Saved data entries
(** Split a boolean test of the goal or of a hypothesis. *)
Ltac bool_cases :=
  repeat match goal with
  | H : (_ && _)%bool = true |- _ => apply andb_true_iff in H; destruct H
  | H : (_ || _)%bool = false |- _ => apply orb_false_iff in H; destruct H
  | H : negb _ = true |- _ => apply negb_true_iff in H
  | H : negb _ = false |- _ => apply negb_false_iff in H
  | H : (_ <? _)%Z = true |- _ => apply Z.ltb_lt in H
  | H : (_ <? _)%Z = false |- _ => apply Z.ltb_ge in H
  | H : (_ <=? _)%Z = true |- _ => apply Z.leb_le in H
  | H : (_ <=? _)%Z = false |- _ => apply Z.leb_gt in H
  | H : (_ =? _)%Z = true |- _ => apply Z.eqb_eq in H
  | H : (_ =? _)%Z = false |- _ => apply Z.eqb_neq in H
  | H : bool_decide _ = true |- _ => apply bool_decide_eq_true in H
  | H : bool_decide _ = false |- _ => apply bool_decide_eq_false in H
  end.

(** Case analysis on every match of the goal, closing the easy branches. *)
Ltac case_all := repeat case_match; simplify_eq/=; try done.

(** Introduce, simplify, and try the local database. *)
Ltac mass := intros; simplify_eq/=; eauto with mass.

(** ** Machine integers *)

(** Two's complement wrap of a mathematical integer to [int32_t]: the value the
    compiled code computes; [in_int32] marks the range where C++ defines it. *)
Definition wrap32 (z : Z) : Z := ((z + 2 ^ 31) mod 2 ^ 32 - 2 ^ 31)%Z.
Definition in_int32 (z : Z) : Prop := (- 2 ^ 31 <= z < 2 ^ 31)%Z.
Definition wrap64u (z : Z) : Z := (z mod 2 ^ 64)%Z.

Lemma wrap32_range z : in_int32 (wrap32 z).
Proof.
  unfold in_int32, wrap32.
  pose proof (Z.mod_pos_bound (z + 2 ^ 31) (2 ^ 32)). lia.
Qed.

Lemma wrap32_id z : in_int32 z → wrap32 z = z.
Proof.
  unfold in_int32, wrap32. intros. rewrite Z.mod_small; lia.
Qed.

Lemma wrap32_add_wrap a b : wrap32 (wrap32 a + b) = wrap32 (a + b).
Proof.
  unfold wrap32. f_equal.
  replace ((a + 2 ^ 31) mod 2 ^ 32 - 2 ^ 31 + b + 2 ^ 31)%Z
    with ((a + 2 ^ 31) mod 2 ^ 32 + b)%Z by lia.
  rewrite Zplus_mod_idemp_l. f_equal. lia.
Qed.

Lemma wrap32_add_comm a b c :
  wrap32 (wrap32 (a + b) + c) = wrap32 (wrap32 (a + c) + b).
Proof. rewrite !wrap32_add_wrap. f_equal. lia. Qed.

#[export] Hint Resolve wrap32_range wrap32_id : mass.

(** ** Permutation-invariant folds *)

(** A fold whose step function commutes on the elements at hand does not depend
    on the order of the list. *)
Lemma fold_left_perm_on {A S} (f : S → A → S) (l l' : list A) s :
  (∀ a b s, a ∈ l → b ∈ l → f (f s a) b = f (f s b) a) →
  l ≡ₚ l' → fold_left f l s = fold_left f l' s.
Proof.
  intros Hc Hp. revert s. induction Hp as [|x l l' Hp IH|x y l|l l1 l2 H1 IH1 H2 IH2];
    intros s; simpl; [done| | |].
  - apply IH. intros a b s0 ??. apply Hc; by right.
  - f_equal. apply Hc; set_solver.
  - rewrite IH1 by done. apply IH2. intros a b s0 ??.
    apply Hc; by rewrite H1.
Qed.
(* ===== verification/Proto.v ===== *)
(** * Proto: the messages (include/proto)

    The data the components exchange, one record per class, the comparison of
    digests and transaction ids, and the serialization of each class in the
    member order of its [serialize] function, over the codecs of [Zpp]. *)

From S2P Require Import Prelude Zpp.

(** [std::array<uint8_t, 64>] and [std::array<uint8_t, 32>]. *)
Definition DigestString := vec Z 64.
Definition HashString := vec Z 32.
Definition tid_type := DigestString.

(** [std::memcmp] on the first [n] bytes: the sign of the first difference. *)
Fixpoint memcmp (n : nat) (a b : list Z) : Z :=
  match n, a, b with
  | S n, x :: a, y :: b =>
      if (x <? y)%Z then (-1)%Z else if (y <? x)%Z then 1%Z else memcmp n a b
  | _, _, _ => 0%Z
  end.

Definition CompareTID (lhs rhs : tid_type) : Z :=
  memcmp (length (vec_to_list lhs)) (vec_to_list lhs) (vec_to_list rhs).

Definition CompareDigest (lhs rhs : DigestString) : Z :=
  memcmp (length (vec_to_list lhs)) (vec_to_list lhs) (vec_to_list rhs).

(** ** user_request.h *)

Record SignatureString := mkSignature { ski : string; digest : DigestString }.

Record UserRequest := mkUserRequest {
  ccName : string; funcName : string; args : string; nonce : Z
}.

Record Envelop := mkEnvelop { payload : string; signature : SignatureString }.

(** ** read_write_set.h *)

Record KV := mkKV { kv_key : string; kv_value : string }.
Abbreviation KVList := (list KV).

Record TxReadWriteSet := mkRWSet {
  requestDigest : DigestString; retValue : string; retCode : Z;
  reads : KVList; writes : KVList
}.

(** The constructor: the return code starts at -1, which is PENDING. *)
Definition newRWSet (d : DigestString) : TxReadWriteSet :=
  mkRWSet d EmptyString (-1) [] [].

(** ** transaction.h *)

Inductive ExecutionResult := COMMIT | PENDING | ABORT | ABORT_NO_RETRY.

#[export] Instance ExecutionResult_eq_dec : EqDecision ExecutionResult.
Proof. solve_decision. Defined.

Definition result_code (r : ExecutionResult) : Z :=
  match r with
  | COMMIT => 0 | PENDING => -1 | ABORT => 1 | ABORT_NO_RETRY => 2
  end%Z.

Record Transaction := mkTxn {
  tid : tid_type; envelop : Envelop; userRequest : UserRequest;
  executionResult : TxReadWriteSet
}.
(* ===== verification/Coordinator.v ===== *)
(** * Coordinator: workers and work distribution

    include/peer/concurrency_control/worker_fsm.h and coordinator.h: the command
    protocol between the coordinator and its workers, the blocking broadcast of
    a command ([processParallel]), and the strided distribution of a list over
    the workers and back. *)

From S2P Require Import Prelude.

(** ** worker_fsm.h *)

Inductive InvokerCommand := IDLE | START | EXEC | COMMIT_CMD | CUSTOM | EXIT.
Inductive ReceiverState := READY | FINISH_EXEC | FINISH_COMMIT | FINISH_CUSTOM | EXITED.

#[export] Instance InvokerCommand_eq_dec : EqDecision InvokerCommand.
Proof. solve_decision. Defined.
#[export] Instance ReceiverState_eq_dec : EqDecision ReceiverState.
Proof. solve_decision. Defined.

(** The virtual methods of [WorkerFSM]: each returns the state it reports. *)
Record WorkerFSM := mkFSM {
  OnCreate : ReceiverState; OnDestroy : ReceiverState;
  OnExecuteTransaction : ReceiverState; OnCommitTransaction : ReceiverState
}.

(** The switch of [Worker::run]; [IDLE] goes back to waiting. *)
Definition dispatch (fsm : WorkerFSM) (c : InvokerCommand) : option ReceiverState :=
  match c with
  | IDLE => None
  | START => Some (OnCreate fsm)
  | EXEC => Some (OnExecuteTransaction fsm)
  | COMMIT_CMD => Some (OnCommitTransaction fsm)
  | CUSTOM => Some FINISH_CUSTOM
  | EXIT => Some (OnDestroy fsm)
  end.

(** The command cell and the program counter of [Worker::run].  [Loaded c]: the
    thread has loaded [c] from the cell and is about to [compare_exchange]. *)
Inductive pc := Waiting | Loaded (c : InvokerCommand) | Running (c : InvokerCommand) | Stopped.
Record WState := mkW { cell : InvokerCommand; wpc : pc; executed : list InvokerCommand }.

(** One atomic action of the worker thread. [butex_wait] returns at once when
    the cell is not [IDLE]; [spurious] lets it return early on an idle cell
    (an interrupted wait), which the inner loop re-checks. *)
Inductive worker_step (spurious : bool) : WState → WState → Prop :=
| ws_wake c ex :
    c ≠ IDLE ∨ spurious = true →
    worker_step spurious (mkW c Waiting ex) (mkW c (Loaded c) ex)
| ws_cas_ok c ex :
    worker_step spurious (mkW c (Loaded c) ex)
      (mkW IDLE (if decide (c = IDLE) then Waiting else Running c) ex)
| ws_cas_fail c c' ex :
    c ≠ c' →
    worker_step spurious (mkW c (Loaded c') ex)
      (mkW c (if decide (c = IDLE) then Waiting else Running c) ex)
| ws_run c c0 ex :
    worker_step spurious (mkW c (Running c0) ex)
      (mkW c (if decide (c0 = EXIT) then Stopped else Waiting) (ex ++ [c0])).

(** [Worker::execute]: store the command and wake. *)
Definition post (c : InvokerCommand) (w : WState) : WState := mkW c (wpc w) (executed w).

(** ** coordinator.h *)

(** [processParallel]: every worker runs the command and its callback compares
    the reported state; the result is [true] when all of them agree. *)
Definition processParallel (fsms : list WorkerFSM) (c : InvokerCommand)
    (expect : ReceiverState) : bool :=
  forallb (λ fsm, match dispatch fsm c with
                  | Some rs => bool_decide (rs = expect)
                  | None => false
                  end) fsms.

(** [for (int i = id; i < size; i += n) fsmTxnList.push_back(list[i])]: the
    first argument is the distance to the next element taken. *)
Fixpoint stride {A} (skip n : nat) (l : list A) : list A :=
  match l with
  | [] => []
  | x :: l =>
      match skip with
      | O => x :: stride (pred n) n l
      | S skip => stride skip n l
      end
  end.

(** [for (int i = id, j = 0; i < size; i += n) list[i] = fsmTxnList[j++]]. *)
Fixpoint stride_put {A} (skip n : nat) (src dst : list A) : list A :=
  match dst with
  | [] => []
  | y :: dst =>
      match skip with
      | O =>
          match src with
          | x :: src => x :: stride_put (pred n) n src dst
          | [] => y :: dst
          end
      | S skip => y :: stride_put skip n src dst
      end
  end.

(** [afterStart] on every worker. *)
Definition scatter {A} (n : nat) (l : list A) : list (list A) :=
  (λ id, stride id n l) <$> seq 0 n.

(** [afterCommit] on every worker: each writes back at its own indices. *)
Definition gather {A} (n : nat) (slices : list (list A)) (dst : list A) : list A :=
  fold_left (λ d p, stride_put p.1 n p.2 d) (zip (seq 0 n) slices) dst.

(** ** Lemmas on the distribution *)

Lemma stride_lookup {A} (n : nat) (l : list A) s j :
  0 < n → stride s n l !! j = l !! (s + j * n).
Proof.
  intros Hn. revert s j. induction l as [|x l IH]; intros s j; [done|].
  destruct s as [|s]; simpl; [|apply IH].
  destruct j as [|j]; [done|]. simpl. rewrite IH.
  destruct n as [|n]; [lia|]. simpl. done.
Qed.

Lemma stride_put_length {A} (n s : nat) (src dst : list A) :
  length (stride_put s n src dst) = length dst.
Proof.
  revert s src. induction dst as [|y dst IH]; intros s src; [done|].
  destruct s as [|s]; simpl; [destruct src; simpl; by rewrite ?IH|by rewrite IH].
Qed.

(** Writing back a strided slice: its own indices get the slice, the others are
    untouched. *)
Lemma stride_put_lookup {A} (n s : nat) (l dst : list A) i :
  0 < n → length l = length dst →
  stride_put s n (stride s n l) dst !! i =
    if decide (s ≤ i ∧ (i - s) mod n = 0) then l !! i else dst !! i.
Proof.
  intros Hn. revert s l i. induction dst as [|y dst IH]; intros s [|x l] i Hl;
    simplify_eq/=; [by case_decide|].
  destruct s as [|s], i as [|i]; cbn -[decide Nat.modulo Nat.sub].
  - rewrite decide_True; [done|]. split; [lia|]. by rewrite Nat.Div0.mod_0_l.
  - rewrite IH by done. destruct n as [|n]; [lia|]. cbn [pred].
    destruct (decide (n ≤ i ∧ (i - n) mod S n = 0)) as [[H1 H2]|H1].
    + rewrite decide_True; [done|]. split; [lia|].
      replace (S i - 0) with ((i - n) + 1 * S n) by lia. by rewrite Nat.Div0.mod_add.
    + rewrite decide_False; [done|]. intros [_ H2]. apply H1. clear H1.
      assert (n ≤ i) as Hle.
      { destruct (decide (n ≤ i)); [done|]. rewrite Nat.mod_small in H2; lia. }
      split; [done|].
      replace (S i - 0) with ((i - n) + 1 * S n) in H2 by lia.
      by rewrite Nat.Div0.mod_add in H2.
  - rewrite decide_False; [done|lia].
  - rewrite IH by done. apply decide_ext. rewrite Nat.sub_succ, <-Nat.succ_le_mono. done.
Qed.

Lemma gather_lookup {A} (n : nat) (l dst : list A) ids i :
  0 < n → length l = length dst →
  fold_left (λ d p, stride_put p.1 n p.2 d)
    (zip ids ((λ id, stride id n l) <$> ids)) dst !! i =
    if decide (Exists (λ id, id ≤ i ∧ (i - id) mod n = 0) ids) then l !! i else dst !! i.
Proof.
  intros Hn. revert dst. induction ids as [|id ids IH]; intros dst Hl; cbn -[decide].
  { rewrite decide_False; [done|]. by intros ?%Exists_nil. }
  rewrite IH by (by rewrite stride_put_length).
  rewrite stride_put_lookup by done.
  destruct (decide (Exists _ ids)) as [H1|H1].
  - rewrite decide_True; [done|]. by right.
  - destruct (decide (id ≤ i ∧ (i - id) mod n = 0)).
    + rewrite decide_True; [done|]. by left.
    + rewrite decide_False; [done|]. by intros [?|?]%Exists_cons.
Qed.

Lemma stride_fmap {A B} (f : A → B) s n (l : list A) :
  stride s n (f <$> l) = f <$> stride s n l.
Proof.
  revert s. induction l as [|x l IH]; intros [|s]; csimpl; by rewrite ?IH.
Qed.

Lemma scatter_fmap {A B} (f : A → B) n (l : list A) :
  scatter n (f <$> l : list B) = (λ s : list A, (f <$> s : list B)) <$> scatter n l.
Proof.
  unfold scatter. rewrite <-list_fmap_compose. apply list_fmap_ext.
  intros i id _. apply stride_fmap.
Qed.

(** Distributing a list, working on each element and writing back is working on
    the list: no element is lost, duplicated or moved. *)
Lemma gather_scatter {A} (n : nat) (l dst : list A) :
  0 < n → length dst = length l → gather n (scatter n l) dst = l.
Proof.
  intros Hn Hl. unfold gather, scatter. apply list_eq. intros i.
  rewrite gather_lookup by done.
  rewrite decide_True; [done|].
  apply Exists_exists. exists (i mod n).
  pose proof (Nat.mod_upper_bound i n). split_and!.
  - apply elem_of_seq. lia.
  - apply Nat.Div0.mod_le.
  - rewrite (Nat.div_mod_eq i n) at 1.
    replace (n * (i / n) + i mod n - i mod n) with ((i / n) * n) by lia.
    apply Nat.Div0.mod_mul.
Qed.

Lemma scatter_length {A} n (l : list A) : length (scatter n l) = n.
Proof. unfold scatter. by rewrite length_fmap, length_seq. Qed.

(** [shift n s id]: how far worker [id] is from its next element when the next
    element of the list goes to worker [s]. *)
Definition shift (n s id : nat) : nat := (id + n - s) mod n.

Lemma shift_self n s : s < n → shift n s s = 0.
Proof.
  intros Hs. unfold shift. replace (s + n - s) with n by lia. apply Nat.Div0.mod_same.
Qed.

Lemma shift_next_self n s : s < n → shift n ((s + 1) mod n) s = pred n.
Proof.
  intros Hs. unfold shift. destruct (decide (s + 1 = n)) as [E|E].
  - rewrite E, Nat.Div0.mod_same. replace (s + n - 0) with (s + 1 * n) by lia.
    rewrite Nat.Div0.mod_add, Nat.mod_small; lia.
  - rewrite (Nat.mod_small (s + 1)) by lia. rewrite Nat.mod_small; lia.
Qed.

Lemma shift_next n s id :
  s < n → id < n → id ≠ s → shift n s id = S (shift n ((s + 1) mod n) id).
Proof.
  intros Hs Hid Hne. unfold shift. destruct (decide (s + 1 = n)) as [E|E].
  - rewrite E, Nat.Div0.mod_same. replace (id + n - s) with (S id) by lia.
    replace (id + n - 0) with (id + 1 * n) by lia.
    by rewrite Nat.Div0.mod_add, !Nat.mod_small by lia.
  - rewrite (Nat.mod_small (s + 1)) by lia.
    destruct (decide (id < s)) as [Hlt|Hge].
    + rewrite !Nat.mod_small by lia. lia.
    + replace (id + n - s) with ((id - s) + 1 * n) by lia.
      replace (id + n - (s + 1)) with ((id - s - 1) + 1 * n) by lia.
      rewrite !Nat.Div0.mod_add, !Nat.mod_small by lia. lia.
Qed.

(** The slices together hold the elements of the list. *)
Lemma scatter_from_perm {A} (n s : nat) (l : list A) :
  s < n → concat ((λ id, stride (shift n s id) n l) <$> seq 0 n) ≡ₚ l.
Proof.
  revert s. induction l as [|x l IH]; intros s Hs.
  { induction (seq 0 n) as [|i ids IHs]; [done|]. simpl. by destruct (shift n s i). }
  assert ((s + 1) mod n < n) as Hs' by (apply Nat.mod_upper_bound; lia).
  etrans; [|constructor; apply (IH _ Hs')].
  rewrite (concat_take_head _ s x (stride (pred n) n l)).
  2: { rewrite list_lookup_fmap, lookup_seq_lt by lia. simpl. by rewrite shift_self. }
  f_equiv. apply reflexive_eq. f_equal. apply list_eq. intros i.
  destruct (decide (i < n)) as [Hi|Hi].
  - destruct (decide (i = s)) as [->|Hne].
    + rewrite list_lookup_insert_eq by (by rewrite length_fmap, length_seq).
      rewrite list_lookup_fmap, lookup_seq_lt by lia. simpl. by rewrite shift_next_self.
    + rewrite list_lookup_insert_ne by done.
      rewrite !list_lookup_fmap, !lookup_seq_lt by lia. simpl. by rewrite shift_next.
  - rewrite !lookup_ge_None_2; [done| |].
    + rewrite length_fmap, length_seq. lia.
    + rewrite length_insert, length_fmap, length_seq. lia.
Qed.

Lemma scatter_perm {A} n (l : list A) : 0 < n → concat (scatter n l) ≡ₚ l.
Proof.
  intros Hn. etrans; [|by apply (scatter_from_perm n 0 l)].
  unfold scatter, shift. apply reflexive_eq. f_equal. apply list_fmap_ext.
  intros i id [-> Hi]%lookup_seq.
  f_equal. replace (0 + i + n - 0) with (i + 1 * n) by lia.
  rewrite Nat.Div0.mod_add. symmetry. simpl. by apply Nat.mod_small.
Qed.

Lemma stride_put_fmap {A B} (f : A → B) s n (src dst : list A) :
  f <$> stride_put s n src dst = stride_put s n (f <$> src) (f <$> dst).
Proof.
  revert s src. induction dst as [|y dst IH]; intros s src; [done|].
  destruct s as [|s]; csimpl; [destruct src; csimpl; by rewrite ?IH|by rewrite IH].
Qed.

Lemma gather_fmap {A B} (f : A → B) n (slices : list (list A)) (dst : list A) :
  f <$> gather n slices dst =
  gather n ((λ s : list A, (f <$> s : list B)) <$> slices) (f <$> dst).
Proof.
  unfold gather. generalize (seq 0 n) as ids. revert dst.
  induction slices as [|s slices IH]; intros dst [|id ids]; csimpl; try done.
  by rewrite IH, stride_put_fmap.
Qed.

(** Workers that keep some attribute of every element of their slice keep it in
    the list. *)
Lemma gather_keeps {A B} (f : A → B) n (slices : list (list A)) (l : list A) :
  0 < n → ((λ s : list A, (f <$> s : list B)) <$> slices) = scatter n (f <$> l) →
  f <$> gather n slices l = f <$> l.
Proof. intros Hn H. rewrite gather_fmap, H. by apply gather_scatter. Qed.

• **Task to complete**
Give back the records above exactly, limited to the lines between the one holding "wrap32 (wrap32 (a + b)" and the one holding "(l l' : list", inclusive.

• **Solution to this problem**
  wrap32 (wrap32 (a + b) + c) = wrap32 (wrap32 (a + c) + b).
Proof. rewrite !wrap32_add_wrap. f_equal. lia. Qed.

#[export] Hint Resolve wrap32_range wrap32_id : mass.

(** ** Permutation-invariant folds *)

(** A fold whose step function commutes on the elements at hand does not depend
    on the order of the list. *)
Lemma fold_left_perm_on {A S} (f : S → A → S) (l l' : list A) s :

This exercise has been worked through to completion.